Validating
Vector provides a subcommand, validate
, that checks the validity of your Vector configuration and exits.
Here’s an example:
vector validate /etc/vector/vector.yaml
You can also check multiple files:
vector validate /etc/vector/vector*.toml
How validation works
The validate
subcommand performs several sets of checks on the configuration you point
it to.
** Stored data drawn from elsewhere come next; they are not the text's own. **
(** * maccelerator: model building, state selection and run layout

    A shallow embedding of [maccelerator/model.py] and
    [maccelerator/param.py].  Python values are rendered as follows:

    - an exception is its class name ([Py.exn]); a call that may raise
      returns a [Py.result];
    - a counts matrix ([msm.rawcounts_]) is its list of rows over [Z];
    - a numpy index array is a [list nat], and [np.argsort] is any
      sort that meets the contract [Np.ArgSort];
    - the file system seen by [os.mkdir] is the finite set of the
      directories that exist. *)

From Stdlib Require Import ZArith Lia.
From stdpp Require Import base tactics option list sorting strings pretty gmap.

Open Scope Z_scope.
Open Scope nat_scope.

(** ** Python prelude *)
Module Py.

(** An exception, identified by the name of its class. *)
Inductive exn : Type := Raise (cls : string).

Inductive result (A : Type) : Type :=
| Ok (a : A)
| Err (e : exn).
Arguments Ok {A} a.
Arguments Err {A} e.

Definition bind {A B} (r : result A) (k : A → result B) : result B :=
  match r with
  | Ok a => k a
  | Err e => Err e
  end.

Definition AttributeError : exn := Raise "AttributeError".
Definition IndexError : exn := Raise "IndexError".
Definition TypeError : exn := Raise "TypeError".
Definition OSError : exn := Raise "OSError".
Definition NotImplementedError : exn := Raise "NotImplementedError".

(** [xs[:n]] with Python's reading of a negative bound. *)
Definition slice_to {A} (xs : list A) (n : Z) : list A :=
  if (n <? 0)%Z then take (length xs - Z.to_nat (- n)) xs
  else take (Z.to_nat n) xs.

(** [for x in xs: ys.append(f(x))], stopping at the first exception. *)
Fixpoint mapM {A B} (f : A → result B) (xs : list A) : result (list B) :=
  match xs with
  | [] => Ok []
  | x :: xs' =>
      bind (f x) (λ y, bind (mapM f xs') (λ ys, Ok (y :: ys)))
  end.

End Py.

#[export] Instance result_ret : MRet Py.result := @Py.Ok.
#[export] Instance result_bind : MBind Py.result := λ A B k r, Py.bind r k.

(** ** numpy's [argsort]

    [np.argsort(v)] with the default [kind='quicksort'] does not name
    one algorithm: numpy picks the routine by element type and
    processor (a vectorised sort where the processor has one, the
    scalar indirect quicksort otherwise), and the order it leaves
    among equal values differs from one routine to the other.  The
    code is therefore modelled against what every routine provides,
    the class [ArgSort] at the end of this module.

    The module first gives three sorts of the index array [0 .. n-1]
    that meet it.  The scalar quicksort ([aquicksort] of numpy's
    [npysort]) splits a segment longer than its cut-off around the
    median of its first, middle and last entry and sorts a shorter one
    by insertion; the C routine keeps the pending segments on an
    explicit stack, here each side of the pivot is sorted by a
    recursive call, which visits the same segments.  Values are
    compared with [<] only, as in the C routine. *)
Module Np.

Section argsort.
Variable v : list Z.
(** The cut-off of the quicksort, a compile-time constant of numpy. *)
Variable SMALL_QUICKSORT : nat.

Definition key (i : nat) : Z := v !!! i.

(** [INTP_SWAP(a[i], a[j])] *)
Definition swap (a : list nat) (i j : nat) : list nat :=
  <[j := a !!! i]> (<[i := a !!! j]> a).

(** Insertion of [vi] into the sorted segment to its left, kept in
    reverse: entries are shifted right while [vp < v[*pk]]. *)
Fixpoint shift_in (vi : nat) (rl : list nat) : list nat :=
  match rl with
  | [] => [vi]
  | k :: rl' =>
      if (key vi <? key k)%Z then k :: shift_in vi rl' else vi :: rl
  end.

Definition insertion (s : list nat) : list nat :=
  reverse (foldl (λ rl vi, shift_in vi rl) [] s).

(** The guarded swap of the pivot selection: [a[i]] and [a[j]] change
    places when [v[a[i]] < v[a[j]]]. *)
Definition swap_if_lt (a : list nat) (i j : nat) : list nat :=
  if (key (a !!! i) <? key (a !!! j))%Z then swap a i j else a.

(** The three guarded swaps that order [a[pl]], [a[pm]], [a[pr]]. *)
Definition med3 (a : list nat) (pl pm pr : nat) : list nat :=
  let a := swap_if_lt a pm pl in
  let a := swap_if_lt a pr pm in
  swap_if_lt a pm pl.

(** [do ++pi; while (v[*pi] < vp)], entered with [pi] already advanced. *)
Fixpoint scan_up (a : list nat) (vp : Z) (fuel pi : nat) : nat :=
  match fuel with
  | 0 => pi
  | S f => if (key (a !!! pi) <? vp)%Z then scan_up a vp f (S pi) else pi
  end.

(** [do --pj; while (vp < v[*pj])], entered with [pj] already lowered. *)
Fixpoint scan_down (a : list nat) (vp : Z) (pj : nat) : nat :=
  match pj with
  | 0 => 0
  | S j => if (vp <? key (a !!! pj))%Z then scan_down a vp j else pj
  end.

(** The inner [for (;;)] of the partition: returns the array and the
    final [pi]. *)
Fixpoint sweep (fuel : nat) (a : list nat) (vp : Z) (pi pj : nat)
  : list nat * nat :=
  match fuel with
  | 0 => (a, pi)
  | S f =>
      let pi' := scan_up a vp (length a) (S pi) in
      let pj' := scan_down a vp (pj - 1) in
      if pj' <=? pi' then (a, pi')
      else sweep f (swap a pi' pj') vp pi' pj'
  end.

(** One partition of the segment [s] (so [pl = 0], [pr = len - 1]). *)
Definition partition (s : list nat) : list nat * nat :=
  let pr := length s - 1 in
  let pm := pr / 2 in
  let a := med3 s 0 pm pr in
  let vp := key (a !!! pm) in
  let a := swap a pm (pr - 1) in
  let '(a, pi) := sweep (length s) a vp 0 (pr - 1) in
  (swap a pi (pr - 1), pi).

Fixpoint aquicksort (fuel : nat) (s : list nat) : list nat :=
  match fuel with
  | 0 => s
  | S f =>
      if SMALL_QUICKSORT <? length s - 1 then
        let '(a, pi) := partition s in
        aquicksort f (take pi a) ++ take 1 (drop pi a)
          ++ aquicksort f (drop (S pi) a)
      else insertion s
  end.

End argsort.

(** The scalar quicksort on the whole index array. *)
Definition aquicksort_argsort (SMALL_QUICKSORT : nat) (v : list Z) : list nat :=
  aquicksort v SMALL_QUICKSORT (S (length v)) (seq 0 (length v)).

(** Two sorts by insertion alone: one leaves equal values in ascending
    index order, the other in descending index order. *)
Definition argsort_ascending (v : list Z) : list nat :=
  insertion v (seq 0 (length v)).

Definition argsort_descending (v : list Z) : list nat :=
  insertion v (reverse (seq 0 (length v))).

(** [np.argsort] as the code may rely on it: the result is a
    permutation of the indices of [v], along which the values of [v]
    never decrease.  Nothing is promised about equal values. *)
Class ArgSort : Type := {
  argsort : list Z → list nat;
  argsort_permutes v : argsort v ≡ₚ seq 0 (length v);
  argsort_ascends v :
    StronglySorted (λ i j, (key v i ≤ key v j)%Z) (argsort v)
}.

End Np.

(** ** os, os.path and logging *)
Module Os.
Import Py.

Definition startswith (s pre : string) : bool :=
  String.prefix pre s.

(** [s.endswith(suf)] *)
Definition endswith (s suf : string) : bool :=
  let ls := String.length s in
  let lf := String.length suf in
  if lf <=? ls then String.eqb (String.substring (ls - lf) lf s) suf
  else false.
(** * apollo-container: the dependency-injection container of
      [src/lib/Container.js], embedded in Rocq.

    The container keeps three [Map]s (bindings, instances, aliases) and
    resolves the parameters of constructors and functions by name, reading
    the names off the callable's source text with regular expressions.

    - JavaScript strings are [string]s (code units below 256).
    - The three [Map]s are [gmap string _]; the [parameters] object is a
      map of own properties together with its prototype, since the source
      tests it with [in].
    - The regular expressions of the source are terms of [Regex], run by a
      backtracking matcher that follows the ECMAScript rules for the
      constructs the source uses.
    - Objects have an identity: an address on a heap that only grows.
    - User code (the functions and constructors handed to the container)
      is a function of its arguments and of what happened before; it may
      throw, a constructor may return an object of its own instead of the
      new one, and it does not call the container itself.
    - [get], [construct] and [invoke] call each other without bound (a
      dependency cycle never returns: an engine ends it with a
      [RangeError] when its stack is full), so they take fuel; [OutOfFuel]
      stands for a computation that does not return. *)

From Stdlib Require Import Ascii String List Arith ZArith Lia Bool.
From stdpp Require Import base option list strings gmap fin_maps.
Import ListNotations.
Local Open Scope string_scope.
Local Open Scope list_scope.

(** ** Regular expressions *)

Module Rx.

(** The flags of a [RegExp] that change how a pattern matches ([g] chooses
    between the replace-first and replace-all functions below). *)
Record Flags := { multiline : bool; dotAll : bool }.

Definition flags_none : Flags := {| multiline := false; dotAll := false |}.
Definition flags_m : Flags := {| multiline := true; dotAll := false |}.
Definition flags_ms : Flags := {| multiline := true; dotAll := true |}.

(** The constructs that occur in the patterns of [Container.js]. The
    quantifiers [*?] and [*] are only ever applied to [.]. *)
Inductive Regex : Type :=
| REmpty                           (* the empty pattern *)
| RChar (a : ascii)                (* a literal character *)
| RDot                             (* .   *)
| RSpace                           (* \s  *)
| RSeq (r1 r2 : Regex)             (* r1r2 *)
| RAlt (r1 r2 : Regex)             (* r1|r2 *)
| ROpt (r : Regex)                 (* (?:r)? , greedy *)
| RLazyDots                        (* .*? *)
| RGreedyDots                      (* .*  *)
| RGroup (n : nat) (r : Regex)     (* the n-th capturing group (r) *)
| RBol                             (* ^ *)
| REol                             (* $ *)
| RLook (r : Regex).               (* (?=r) *)

(** A position in the input: the character just before it ([None] at the
    start of the input) and the rest of the input. *)
Definition Pos : Type := option ascii * list ascii.
Definition Caps : Type := list (nat * list ascii).

Definition code (a : ascii) : nat := nat_of_ascii a.

(** LineTerminator: LF and CR (U+2028 and U+2029 are above 255). *)
Definition is_line_terminator (a : ascii) : bool :=
  Nat.eqb (code a) 10 || Nat.eqb (code a) 13.

(** [\s]: TAB, LF, VT, FF, CR, SPACE and NBSP. *)
Definition is_space (a : ascii) : bool :=
  Nat.eqb (code a) 9 || Nat.eqb (code a) 10 || Nat.eqb (code a) 11
  || Nat.eqb (code a) 12 || Nat.eqb (code a) 13 || Nat.eqb (code a) 32
  || Nat.eqb (code a) 160.

Definition dot_matches (fl : Flags) (a : ascii) : bool :=
  dotAll fl || negb (is_line_terminator a).

Definition at_bol (fl : Flags) (p : Pos) : bool :=
  match fst p with
  | None => true
  | Some a => multiline fl && is_line_terminator a
  end.

Definition at_eol (fl : Flags) (p : Pos) : bool :=
  match snd p with
  | [] => true
  | a :: _ => multiline fl && is_line_terminator a
  end.

(** The characters consumed between two positions of the same input. *)
Definition taken (p p' : Pos) : list ascii :=
  firstn (length (snd p) - length (snd p')) (snd p).

Definition Cont : Type := Pos -> Caps -> option (Pos * Caps).

(** [.*?]: try the continuation first, then one more character. *)
Fixpoint lazy_dots (fl : Flags) (k : Cont) (prev : option ascii)
    (rest : list ascii) (c : Caps) : option (Pos * Caps) :=
  match k (prev, rest) c with
  | Some res => Some res
  | None =>
      match rest with
      | [] => None
      | a :: rest' =>
          if dot_matches fl a then lazy_dots fl k (Some a) rest' c else None
      end
  end.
If validation succeeds, Vector exits with a code of 0
; if it fails, it exits with a code of
78
. At any time, you can see documentation for the command by running vector validate --help
.
Correctness checks
These checks verify the correctness of fields for components defined within all configuration files, including:
- That all of the sources, transforms, and sinks include all required fields.
- All fields are of the proper type.
Topology checks
These checks verify that the configuration file contains a valid topology:
- At least one source is defined
- At least one sink is defined
- All inputs for each topology component (specified using the
inputs
parameter) contain at least one value. - All inputs refer to valid and upstream sources or transforms.
Environment checks
Finally, these checks ensure that Vector is running in an environment that can support the configured topology:
- All components have the pre-requisites to run, e.g. data directories exist and are writable.
- All sinks can connect to their specified targets.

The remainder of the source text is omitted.